(** * Buildora chat page: the generation and modification orchestrator

    A shallow embedding of the [ChatPage] component (the chat page of the
    Buildora front end) and of the properties its specification states
    about it.

    The component is a set of [async] functions that share React state and
    refs and talk to five HTTP services.  An [async] function is embedded
    as a finite tree of primitive operations ([Prog]): reading the state a
    closure captured, a state setter or ref assignment, a call to a
    function defined outside the file, and an [await] of an HTTP request.
    The tree is run in two ways: to completion against a world that
    answers every request ([exec]), and one synchronous segment at a time
    with several calls in flight ([step]); [lone_call] relates the two.

    The definitions come first: the values, the state, the component's
    functions as written, the two ways of running them, the readings
    of the specification, and the landing page ([Index]) that opens the
    chat page.  The theorems follow, named after the claims (C1 to C10)
    they settle, and after them further properties of the two components
    (X1 to X26). *)

From Stdlib Require Import ZArith List String Ascii Bool Lia DecimalString.
Import ListNotations.
Open Scope string_scope.
Open Scope list_scope.

Set Implicit Arguments.
Set Warnings "-register-all".

(** ** JavaScript values *)

(** The values that travel through the component: what [axios] hands back
    as [res.data], what [JSON.parse] and [parseFrontendCode] return, and
    the bodies of the requests.  Numbers are the integers. *)
Inductive jsval : Type :=
| JUndefined
| JNull
| JBool (b : bool)
| JNum (n : Z)
| JStr (s : string)
| JArr (items : list jsval)
| JObj (fields : list (string * jsval)).

(** What a [throw] carries: a [TypeError] raised by the language itself
    (a property read on [undefined] or [null], a call of something that is
    not a function), or whatever a rejected request or an outside function
    raised. *)
Inductive exn : Type :=
| TypeError
| Raised (reason : jsval).

(** How an [await] or a call ends. *)
Inductive outcome : Type :=
| Returns (v : jsval)
| Throws (e : exn).

(** [if (v)] *)
Definition truthy (v : jsval) : bool :=
  match v with
  | JUndefined | JNull => false
  | JBool b => b
  | JNum n => negb (Z.eqb n 0)
  | JStr s => negb (String.eqb s EmptyString)
  | JArr _ | JObj _ => true
  end.

Fixpoint assoc (name : string) (fields : list (string * jsval)) : option jsval :=
  match fields with
  | [] => None
  | (k, v) :: rest => if String.eqb k name then Some v else assoc name rest
  end.

Definition or_undefined (o : option jsval) : jsval :=
  match o with Some v => v | None => JUndefined end.

(** [v.name]: a [TypeError] on [undefined] and [null], [undefined] for a
    name the value does not have. *)
Definition prop (v : jsval) (name : string) : outcome :=
  match v with
  | JUndefined | JNull => Throws TypeError
  | JObj fields => Returns (or_undefined (assoc name fields))
  | JArr items =>
      if String.eqb name "length" then Returns (JNum (Z.of_nat (List.length items)))
      else Returns JUndefined
  | JStr s =>
      if String.eqb name "length" then Returns (JNum (Z.of_nat (String.length s)))
      else Returns JUndefined
  | JBool _ | JNum _ => Returns JUndefined
  end.

(** [v[i]] *)
Definition index (v : jsval) (i : nat) : outcome :=
  match v with
  | JUndefined | JNull => Throws TypeError
  | JArr items => Returns (nth i items JUndefined)
  | JStr s =>
      match String.get i s with
      | Some c => Returns (JStr (String c EmptyString))
      | None => Returns JUndefined
      end
  | JObj fields =>
      Returns (or_undefined (assoc (NilZero.string_of_uint (Nat.to_uint i)) fields))
  | JBool _ | JNum _ => Returns JUndefined
  end.

(** Decimal rendering of an integer: [n.toString()] and [`${n}`]. *)
Definition toString (n : Z) : string := NilZero.string_of_int (Z.to_int n).

(** ** Strings *)

(** White space for [String.prototype.trim], over the code units a Rocq
    string holds (the code units below 256): tab, line feed, vertical tab,
    form feed, carriage return, space and no-break space. *)
Definition is_white_space (c : ascii) : bool :=
  let n := nat_of_ascii c in
  ((9 <=? n)%nat && (n <=? 13)%nat) || (n =? 32)%nat || (n =? 160)%nat.

Fixpoint trim_start (s : string) : string :=
  match s with
  | EmptyString => EmptyString
  | String c rest => if is_white_space c then trim_start rest else s
  end.

Fixpoint trim_end (s : string) : string :=
  match s with
  | EmptyString => EmptyString
  | String c rest =>
      match trim_end rest with
      | EmptyString => if is_white_space c then EmptyString else String c EmptyString
      | kept => String c kept
      end
  end.

(** [s.trim()] *)
Definition trim (s : string) : string := trim_end (trim_start s).

(** [!s] for a string *)
Definition is_empty (s : string) : bool := String.eqb s EmptyString.

(** ** The component's state *)

(** [projectStatus]: "idle" | "loading" | "ready" | "error" *)
Inductive status : Type := SIdle | SLoading | SReady | SError.

Inductive sender : Type := User | Assistant.

(** [interface Message] *)
Record Message : Type := mkMessage {
  msg_id : string;
  msg_content : string;
  msg_type : sender;
  msg_timestamp : Z
}.

(** What the router hands to the page: [location.state as LocationState]. *)
Record LocationState : Type := mkLocation {
  navPrompt : option string;
  projectId : option Z;
  existingProject : option bool
}.

(** The [useState] cells, the context cell [value], the three refs, and
    the console. *)
Record Store : Type := mkStore {
  loadingCode : bool;
  messages : list Message;
  prompt : string;
  isLoading : bool;
  previewUrl : jsval;
  error : string;
  projectStatus : status;
  value : jsval;
  hasInitialized : bool;
  isGenerating : bool;
  currentProjectId : option Z;
  console : list (string * exn)
}.

(** The state of a freshly mounted page. *)
Definition initial_store : Store :=
  mkStore false [] EmptyString false (JStr EmptyString) EmptyString SIdle (JObj [])
          false false None [].

(** The writes the component performs. *)
Inductive Cmd : Type :=
| SetLoadingCode (b : bool)
| AppendMessage (m : Message)        (* setMessages(prev => [...prev, m]) *)
| SetPrompt (s : string)
| SetIsLoading (b : bool)
| SetPreviewUrl (v : jsval)
| SetError (s : string)
| SetProjectStatus (st : status)
| SetValue (v : jsval)
| AssignHasInitialized (b : bool)    (* hasInitialized.current = b *)
| AssignIsGenerating (b : bool)      (* isGenerating.current = b *)
| AssignCurrentProjectId (n : Z)     (* currentProjectId.current = n *)
| ConsoleError (label : string) (e : exn).

Definition apply_cmd (c : Cmd) (s : Store) : Store :=
  match c with
  | SetLoadingCode b =>
      mkStore b (messages s) (prompt s) (isLoading s)
              (previewUrl s) (error s) (projectStatus s) (value s)
              (hasInitialized s) (isGenerating s) (currentProjectId s) (console s)
  | AppendMessage m =>
      mkStore (loadingCode s) (messages s ++ [m]) (prompt s) (isLoading s)
              (previewUrl s) (error s) (projectStatus s) (value s)
              (hasInitialized s) (isGenerating s) (currentProjectId s) (console s)
  | SetPrompt p =>
      mkStore (loadingCode s) (messages s) p (isLoading s)
              (previewUrl s) (error s) (projectStatus s) (value s)
              (hasInitialized s) (isGenerating s) (currentProjectId s) (console s)
  | SetIsLoading b =>
      mkStore (loadingCode s) (messages s) (prompt s) b
              (previewUrl s) (error s) (projectStatus s) (value s)
              (hasInitialized s) (isGenerating s) (currentProjectId s) (console s)
  | SetPreviewUrl v =>
      mkStore (loadingCode s) (messages s) (prompt s) (isLoading s)
              v (error s) (projectStatus s) (value s)
              (hasInitialized s) (isGenerating s) (currentProjectId s) (console s)
  | SetError e =>
      mkStore (loadingCode s) (messages s) (prompt s) (isLoading s)
              (previewUrl s) e (projectStatus s) (value s)
              (hasInitialized s) (isGenerating s) (currentProjectId s) (console s)
  | SetProjectStatus st =>
      mkStore (loadingCode s) (messages s) (prompt s) (isLoading s)
              (previewUrl s) (error s) st (value s)
              (hasInitialized s) (isGenerating s) (currentProjectId s) (console s)
  | SetValue v =>
      mkStore (loadingCode s) (messages s) (prompt s) (isLoading s)
              (previewUrl s) (error s) (projectStatus s) v
              (hasInitialized s) (isGenerating s) (currentProjectId s) (console s)
  | AssignHasInitialized b =>
      mkStore (loadingCode s) (messages s) (prompt s) (isLoading s)
              (previewUrl s) (error s) (projectStatus s) (value s)
              b (isGenerating s) (currentProjectId s) (console s)
  | AssignIsGenerating b =>
      mkStore (loadingCode s) (messages s) (prompt s) (isLoading s)
              (previewUrl s) (error s) (projectStatus s) (value s)
              (hasInitialized s) b (currentProjectId s) (console s)
  | AssignCurrentProjectId n =>
      mkStore (loadingCode s) (messages s) (prompt s) (isLoading s)
              (previewUrl s) (error s) (projectStatus s) (value s)
              (hasInitialized s) (isGenerating s) (Some n) (console s)
  | ConsoleError l e =>
      mkStore (loadingCode s) (messages s) (prompt s) (isLoading s)
              (previewUrl s) (error s) (projectStatus s) (value s)
              (hasInitialized s) (isGenerating s) (currentProjectId s) (console s ++ [(l, e)])
  end.

(** ** Services and outside functions *)

(** The routes under [baseUrl]. *)
Inductive Endpoint : Type :=
| ApiProjects (id : Z)       (* /api/projects/${id} *)
| GenerateFrontend           (* /generateFrontend *)
| WriteFiles                 (* /write-files *)
| ZipFolder                  (* /zipFolder *)
| BuildRun                   (* /buildrun *)
| GenerateChanges            (* /generateChanges *)
| ExtractFilesToChange       (* /extractFilesToChange *)
| Modify.                    (* /modify *)

(** An [axios] call.  Its answer is [res.data], or the rejection. *)
Inductive Request : Type :=
| Get (e : Endpoint)
| Post (e : Endpoint) (body : jsval)
| Put (e : Endpoint) (body : jsval).

(** Functions the component calls and does not define:
    [parseFrontendCode] of [utils/newParserWithst], and the built-in
    [JSON.parse] and [JSON.stringify (_, null, 2)]. *)
Inductive Builtin : Type :=
| ParseFrontendCode (text : jsval)
| JSON_parse (text : jsval)
| JSON_stringify (v : jsval).

(** ** Asynchronous programs *)

Inductive Prog (A : Type) : Type :=
| Ret (a : A)
| Throw (e : exn)
| Read (k : Store -> Prog A)                    (* read a ref or captured state *)
| Now (k : Z -> Prog A)                         (* Date.now(), new Date() *)
| Do (c : Cmd) (k : Prog A)
| Call (f : Builtin) (k : outcome -> Prog A)
| Await (r : Request) (k : outcome -> Prog A).

Arguments Ret {A} a.
Arguments Throw {A} e.

Fixpoint bind {A B : Type} (p : Prog A) (f : A -> Prog B) : Prog B :=
  match p with
  | Ret a => f a
  | Throw e => Throw e
  | Read k => Read (fun s => bind (k s) f)
  | Now k => Now (fun t => bind (k t) f)
  | Do c k => Do c (bind k f)
  | Call g k => Call g (fun o => bind (k o) f)
  | Await r k => Await r (fun o => bind (k o) f)
  end.

Declare Scope prog_scope.
Delimit Scope prog_scope with prog.
Bind Scope prog_scope with Prog.
Notation "x <- p ;; q" := (bind p (fun x => q))
  (at level 61, p at next level, right associativity) : prog_scope.
Notation "p ;; q" := (bind p (fun _ => q))
  (at level 61, right associativity) : prog_scope.
Open Scope prog_scope.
• • • • • • •
• DESCRIPTION OF THE TASK:
Print the lines above from the one with "ParseFrontendCode (text : jsval)" through the one with "Declare Scope prog_scope.", both included, exactly as written and nothing more.

• YOUR SOLUTION:
| ParseFrontendCode (text : jsval)
| JSON_parse (text : jsval)
| JSON_stringify (v : jsval).

(** ** Asynchronous programs *)

Inductive Prog (A : Type) : Type :=
| Ret (a : A)
| Throw (e : exn)
| Read (k : Store -> Prog A)                    (* read a ref or captured state *)
| Now (k : Z -> Prog A)                         (* Date.now(), new Date() *)
| Do (c : Cmd) (k : Prog A)
| Call (f : Builtin) (k : outcome -> Prog A)
| Await (r : Request) (k : outcome -> Prog A).

Arguments Ret {A} a.
Arguments Throw {A} e.

Fixpoint bind {A B : Type} (p : Prog A) (f : A -> Prog B) : Prog B :=
  match p with
  | Ret a => f a
  | Throw e => Throw e
  | Read k => Read (fun s => bind (k s) f)
  | Now k => Now (fun t => bind (k t) f)
  | Do c k => Do c (bind k f)
  | Call g k => Call g (fun o => bind (k o) f)
  | Await r k => Await r (fun o => bind (k o) f)
  end.

Declare Scope prog_scope.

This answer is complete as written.